--- DATASET ENTRIES Enclosed Below ---

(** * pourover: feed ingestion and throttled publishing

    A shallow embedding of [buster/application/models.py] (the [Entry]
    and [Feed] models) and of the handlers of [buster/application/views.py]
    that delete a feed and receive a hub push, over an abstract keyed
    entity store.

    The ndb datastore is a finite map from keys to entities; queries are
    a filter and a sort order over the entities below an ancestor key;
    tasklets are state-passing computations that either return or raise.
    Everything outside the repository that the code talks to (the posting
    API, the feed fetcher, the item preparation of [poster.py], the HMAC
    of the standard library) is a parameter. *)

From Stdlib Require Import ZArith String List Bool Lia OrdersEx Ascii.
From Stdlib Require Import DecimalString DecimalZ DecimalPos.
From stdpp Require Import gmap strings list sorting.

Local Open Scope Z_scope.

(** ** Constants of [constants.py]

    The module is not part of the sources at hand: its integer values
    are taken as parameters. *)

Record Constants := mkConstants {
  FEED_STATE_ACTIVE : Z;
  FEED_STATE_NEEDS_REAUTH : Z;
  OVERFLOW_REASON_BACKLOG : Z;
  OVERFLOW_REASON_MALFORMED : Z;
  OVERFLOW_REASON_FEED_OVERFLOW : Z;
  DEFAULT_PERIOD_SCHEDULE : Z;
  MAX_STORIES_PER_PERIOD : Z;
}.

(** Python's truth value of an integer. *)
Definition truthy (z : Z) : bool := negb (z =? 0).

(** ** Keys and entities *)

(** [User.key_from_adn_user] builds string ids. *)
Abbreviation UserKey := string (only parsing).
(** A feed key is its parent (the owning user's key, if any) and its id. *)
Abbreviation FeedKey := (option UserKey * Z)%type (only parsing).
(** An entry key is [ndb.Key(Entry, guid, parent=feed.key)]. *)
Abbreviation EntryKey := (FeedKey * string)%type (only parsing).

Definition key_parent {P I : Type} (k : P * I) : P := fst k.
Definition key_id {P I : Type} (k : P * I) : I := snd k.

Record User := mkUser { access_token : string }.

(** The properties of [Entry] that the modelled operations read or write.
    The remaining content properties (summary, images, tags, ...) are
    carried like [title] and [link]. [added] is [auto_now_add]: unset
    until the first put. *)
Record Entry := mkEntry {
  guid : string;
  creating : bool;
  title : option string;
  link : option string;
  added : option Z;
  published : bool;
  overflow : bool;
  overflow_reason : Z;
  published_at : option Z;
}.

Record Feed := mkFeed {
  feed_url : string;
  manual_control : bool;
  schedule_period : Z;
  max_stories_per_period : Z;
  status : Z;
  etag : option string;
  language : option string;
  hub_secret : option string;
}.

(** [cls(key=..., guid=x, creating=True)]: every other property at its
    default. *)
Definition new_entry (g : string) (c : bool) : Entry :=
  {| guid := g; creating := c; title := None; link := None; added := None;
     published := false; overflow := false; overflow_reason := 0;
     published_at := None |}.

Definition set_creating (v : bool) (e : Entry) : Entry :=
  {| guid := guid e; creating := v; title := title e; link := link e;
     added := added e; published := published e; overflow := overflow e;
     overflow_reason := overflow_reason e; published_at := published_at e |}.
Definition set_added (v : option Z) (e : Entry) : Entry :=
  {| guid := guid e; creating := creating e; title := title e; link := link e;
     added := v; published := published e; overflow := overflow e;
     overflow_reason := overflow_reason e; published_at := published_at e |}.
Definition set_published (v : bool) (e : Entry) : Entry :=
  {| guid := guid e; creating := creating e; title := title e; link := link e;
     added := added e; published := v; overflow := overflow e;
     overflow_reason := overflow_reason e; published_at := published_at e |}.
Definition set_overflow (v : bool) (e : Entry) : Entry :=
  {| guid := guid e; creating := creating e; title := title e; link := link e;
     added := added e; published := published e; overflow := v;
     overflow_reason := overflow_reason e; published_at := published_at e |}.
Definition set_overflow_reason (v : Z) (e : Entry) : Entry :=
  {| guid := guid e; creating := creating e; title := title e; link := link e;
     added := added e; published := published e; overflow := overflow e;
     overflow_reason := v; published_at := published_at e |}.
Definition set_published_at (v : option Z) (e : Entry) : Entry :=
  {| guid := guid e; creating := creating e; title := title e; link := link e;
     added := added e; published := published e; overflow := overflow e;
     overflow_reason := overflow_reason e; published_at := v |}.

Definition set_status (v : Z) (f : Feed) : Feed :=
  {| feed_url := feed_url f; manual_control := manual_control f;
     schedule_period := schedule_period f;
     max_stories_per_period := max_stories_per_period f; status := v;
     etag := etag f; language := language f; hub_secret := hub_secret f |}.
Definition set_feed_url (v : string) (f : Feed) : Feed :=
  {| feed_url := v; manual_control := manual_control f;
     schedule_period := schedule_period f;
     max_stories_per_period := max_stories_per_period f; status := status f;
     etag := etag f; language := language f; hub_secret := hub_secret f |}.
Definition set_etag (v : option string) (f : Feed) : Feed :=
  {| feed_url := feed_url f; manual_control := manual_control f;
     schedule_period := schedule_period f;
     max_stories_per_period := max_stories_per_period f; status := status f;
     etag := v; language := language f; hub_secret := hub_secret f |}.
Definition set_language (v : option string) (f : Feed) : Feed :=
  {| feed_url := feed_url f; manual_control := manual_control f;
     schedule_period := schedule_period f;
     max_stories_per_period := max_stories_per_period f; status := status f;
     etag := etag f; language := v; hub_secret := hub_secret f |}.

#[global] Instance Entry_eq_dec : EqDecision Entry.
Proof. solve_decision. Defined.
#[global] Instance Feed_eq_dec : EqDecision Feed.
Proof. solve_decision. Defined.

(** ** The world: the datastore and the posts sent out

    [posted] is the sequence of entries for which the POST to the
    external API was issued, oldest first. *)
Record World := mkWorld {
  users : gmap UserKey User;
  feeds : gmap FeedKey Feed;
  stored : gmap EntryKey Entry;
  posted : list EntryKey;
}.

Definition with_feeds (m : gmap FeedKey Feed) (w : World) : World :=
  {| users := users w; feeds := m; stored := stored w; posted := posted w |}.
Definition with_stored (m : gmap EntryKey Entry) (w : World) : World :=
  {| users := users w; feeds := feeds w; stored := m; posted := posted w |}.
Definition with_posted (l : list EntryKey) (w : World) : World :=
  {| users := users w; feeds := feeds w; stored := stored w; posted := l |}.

--- End of Enclosed DATASET ENTRIES ---
--- DATASET ENTRIES Enclosed Below ---

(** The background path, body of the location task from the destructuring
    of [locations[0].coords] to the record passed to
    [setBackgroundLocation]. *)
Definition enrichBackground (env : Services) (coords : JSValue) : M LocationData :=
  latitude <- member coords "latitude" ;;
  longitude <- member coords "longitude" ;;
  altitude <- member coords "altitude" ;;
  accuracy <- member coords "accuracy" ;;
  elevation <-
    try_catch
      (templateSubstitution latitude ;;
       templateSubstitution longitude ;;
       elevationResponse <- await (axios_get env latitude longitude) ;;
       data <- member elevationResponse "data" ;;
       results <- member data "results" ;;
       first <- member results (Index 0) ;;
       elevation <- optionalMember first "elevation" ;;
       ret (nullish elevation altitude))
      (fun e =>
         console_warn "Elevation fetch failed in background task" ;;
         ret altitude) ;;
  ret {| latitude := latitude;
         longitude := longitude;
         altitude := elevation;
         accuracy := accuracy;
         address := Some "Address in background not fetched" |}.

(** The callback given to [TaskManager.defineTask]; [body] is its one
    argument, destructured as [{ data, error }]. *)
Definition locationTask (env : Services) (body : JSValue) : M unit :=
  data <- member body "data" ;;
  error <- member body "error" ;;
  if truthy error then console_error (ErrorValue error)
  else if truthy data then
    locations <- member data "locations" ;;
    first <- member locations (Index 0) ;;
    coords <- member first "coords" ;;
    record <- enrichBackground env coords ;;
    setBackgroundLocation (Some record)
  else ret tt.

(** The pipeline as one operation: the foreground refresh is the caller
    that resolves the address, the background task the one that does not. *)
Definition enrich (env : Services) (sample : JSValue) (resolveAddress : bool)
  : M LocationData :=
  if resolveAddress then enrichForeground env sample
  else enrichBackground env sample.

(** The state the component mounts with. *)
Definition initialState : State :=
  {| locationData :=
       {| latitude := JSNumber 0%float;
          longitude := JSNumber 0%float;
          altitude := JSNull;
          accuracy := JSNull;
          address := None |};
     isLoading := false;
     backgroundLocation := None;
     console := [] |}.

--- End of Enclosed DATASET ENTRIES ---

# WHAT TO DO
From the data above, output only the lines between the line containing "argument, destructured as" and the line containing "coords <- member", inclusive, exactly as written.

# ANSWER SECTION
    argument, destructured as [{ data, error }]. *)
Definition locationTask (env : Services) (body : JSValue) : M unit :=
  data <- member body "data" ;;
  error <- member body "error" ;;
  if truthy error then console_error (ErrorValue error)
  else if truthy data then
    locations <- member data "locations" ;;
    first <- member locations (Index 0) ;;
    coords <- member first "coords" ;;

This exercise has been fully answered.